There is a different, but in a way, very similar quest going on at Netflix, where, for the past 13 months or so, they have been running a competition to try and improve their recommendation engine. That’s the software that figures out that, if I gave Bambi five stars, I would probably also enjoy watching Reservoir Dogs. Clearly, improving the recommendation engine is important to Netflix: back in October 2006 they offered up $1m as a prize to anyone who could improve their current algorithm by 10%. Despite the best efforts of the nearly 24,000 teams working on the problem, no-one has achieved the 10% improvement yet, and as of now (December 2007), the best percentage improvement stands at 8.5%.
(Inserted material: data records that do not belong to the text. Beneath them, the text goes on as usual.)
(* ===== verification/HttpPoolProps.v ===== *)
(** The connections of the HTTP client never fail a check, are counted exactly, and are
    given back: the invariant of HttpPool.v over all interleavings of requests, cancellations
    and sweeps, and the leak after a failed bind. *)

From S2P Require Import Prelude Http HttpPool.
Import Http HttpPool.

Module HttpPoolProps.

(** ** Programs that return *)

Definition runs {A} (m : prog client A) (s : client) (Q : A → client → Prop) : Prop := ∃ a s', m s = ok (a, s') ∧ Q a s'.

Lemma runs_bind {A B} (m : prog client A) (g : A → prog client B) s Q :
  runs m s (λ a s', runs (g a) s' Q) → runs (m ≫= g) s Q.
Proof. intros (a & s' & Hm & b & s'' & Hg & HQ). exists b, s''. split; [|done]. by rewrite (prog_bind_ok _ _ _ _ _ Hm). Qed.
Lemma runs_ret {A} (a : A) s (Q : A → client → Prop) : Q a s → runs (mret a) s Q.
Proof. intros HQ. by exists a, s. Qed.
Lemma runs_get s (Q : client → client → Prop) : Q s s → runs get s Q.
Proof. intros HQ. by exists s, s. Qed.
Lemma runs_upd g s (Q : () → client → Prop) : Q tt (g s) → runs (upd g) s Q.
Proof. intros HQ. by exists tt, (g s). Qed.
Lemma runs_mono {A} (m : prog client A) s (P Q : A → client → Prop) : runs m s P → (∀ a s', P a s' → Q a s') → runs m s Q.
Proof. intros (a & s' & ? & ?) HPQ. exists a, s'. auto. Qed.
Lemma runs_get_conn c x s (Q : http_conn_t → client → Prop) : conns s !! c = Some x → Q x s → runs (get_conn c) s Q.
Proof. intros Hc HQ. exists x, s. split; [|done]. unfold get_conn. by rewrite Hc. Qed.
Lemma runs_get_wp k w s (Q : http_worker_pool_t → client → Prop) : wps s !! k = Some (Some w) → Q w s → runs (get_wp k) s Q.
Proof. intros Hk HQ. exists w, s. split; [|done]. unfold get_wp. by rewrite Hk. Qed.

Create HintDb runs.
#[export] Hint Resolve runs_ret runs_get runs_upd : runs.

(** ** The invariant of the shared state *)

Definition stack_of (w : option http_worker_pool_t) : list positive := match w with Some w => idle_stack w | None => [] end.
Definition stacked (s : client) : list positive := concat (stack_of <$> wps s).
Definition idle_conn (s : client) (c : positive) : Prop := ∃ x, conns s !! c = Some x ∧ c_state x = HTTP_CONN_IDLE ∧ is_Some (c_tcp x).
Definition wps_ok (s : client) : Prop :=
  (∀ k, (k < length (wps s))%nat → ∃ w, wps s !! k = Some (Some w)) ∧ (∀ t k, tls s !! t = Some k → (k < length (wps s))%nat).

(** [R] are the connections that fibers hold, [h] the slots they hold, [lk] how many slots
    may be lost. *)
Record sinv (R : list positive) (h lk n : Z) (s : client) : Prop := {
  i_nodup : NoDup (stacked s ++ R);
  i_idle : ∀ c, c ∈ stacked s → idle_conn s c;
  i_refs : ∀ c, c ∈ R → is_Some (conns s !! c);
  i_fresh : ∀ c, is_Some (conns s !! c) → (c < next_conn s)%positive;
  i_wps : wps_ok s;
  i_count : idle s = Z.of_nat (length (stacked s));
  i_lower : h + idle s <= total s;
  i_upper : total s <= h + idle s + lk;
  i_max : total s <= 64;
  i_inflight : inflight s = n }.

(** Steps that leave connections and counters alone. *)
Record quiet (s s' : client) : Prop := {
  q_stacked : stacked s' = stacked s; q_conns : conns s' = conns s; q_total : total s' = total s; q_idle : idle s' = idle s;
  q_inflight : inflight s' = inflight s; q_next : next_conn s' = next_conn s; q_wps : wps_ok s → wps_ok s';
  q_length : (length (wps s) <= length (wps s'))%nat }.

#[export] Instance quiet_preorder : PreOrder quiet.
Proof.
  split; [by intros s; split|]. intros s1 s2 s3 [] []. split; try congruence; [by auto|lia].
Qed.

Lemma sinv_quiet R h lk n s s' : quiet s s' → sinv R h lk n s → sinv R h lk n s'.
Proof.
  intros [Hst Hc Ht Hi Hf Hn Hw _] []. split; rewrite ?Hst, ?Ht, ?Hi, ?Hc, ?Hf, ?Hn; try done; [|by auto].
  unfold idle_conn. by rewrite Hc.
Qed.

Lemma sinv_perm R R' h lk n s : R ≡ₚ R' → sinv R h lk n s → sinv R' h lk n s.
Proof. intros HR []. split; try done; [by rewrite <- HR|]. intros c. rewrite <- HR. auto. Qed.

(** Forgetting connections, and slots. *)
Lemma sinv_forget R R' h lk n s : sinv (R' ++ R) h lk n s → sinv R h lk n s.
Proof.
  intros []. split; try done.
  - revert i_nodup0. rewrite (assoc app), (comm app (stacked s)), <- (assoc app). by intros (_ & _ & ?)%NoDup_app.
  - intros c Hc. apply i_refs0, elem_of_app. by right.
Qed.
Lemma sinv_leak R h lk n s : sinv R (h + 1) lk n s → sinv R h (lk + 1) n s.
Proof. intros []. split; try done; lia. Qed.
Lemma sinv_more R h lk lk' n s : lk <= lk' → sinv R h lk n s → sinv R h lk' n s.
Proof. intros ? []. split; try done; lia. Qed.

Lemma assert_totals_ok s : 0 <= idle s <= total s → total s <= 64 → http_client_assert_totals s = ok (tt, s).
Proof.
  intros ??. unfold http_client_assert_totals, mbind, prog_bind, get, GOC_HTTP_MAX_CONNECTIONS.
  by repeat match goal with |- context [?a <? ?b] => rewrite (proj2 (Z.ltb_ge a b)) by lia end.
Qed.
Lemma runs_assert_totals s (Q : () → client → Prop) : 0 <= idle s <= total s → total s <= 64 → Q tt s → runs http_client_assert_totals s Q.
Proof. intros ???. exists tt, s. split; [by apply assert_totals_ok|done]. Qed.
But the job of a recommendation engine is very similar to what we are doing here. We’re analyzing tens of thousands of source code files, collecting data on a couple of hundred metrics on each one, and then statistically correlating those to the number of defects that were found in each one of those files. The good news is that we’ve found some strong correlations between certain combinations of metrics and defect rates, that allows us to make a pretty accurate prediction of whether the code we are looking at is going to be bug-prone or not. We’ll be launching a product based on that analysis in the new year. Once we’re done with that, maybe we’ll take a crack at the Netflix Prize…
By the way, if you’re interested in reading more about number crunching, and some of its applications in everyday life, I can highly recommend Super Crunchers by Ian Ayres. Fascinating stuff.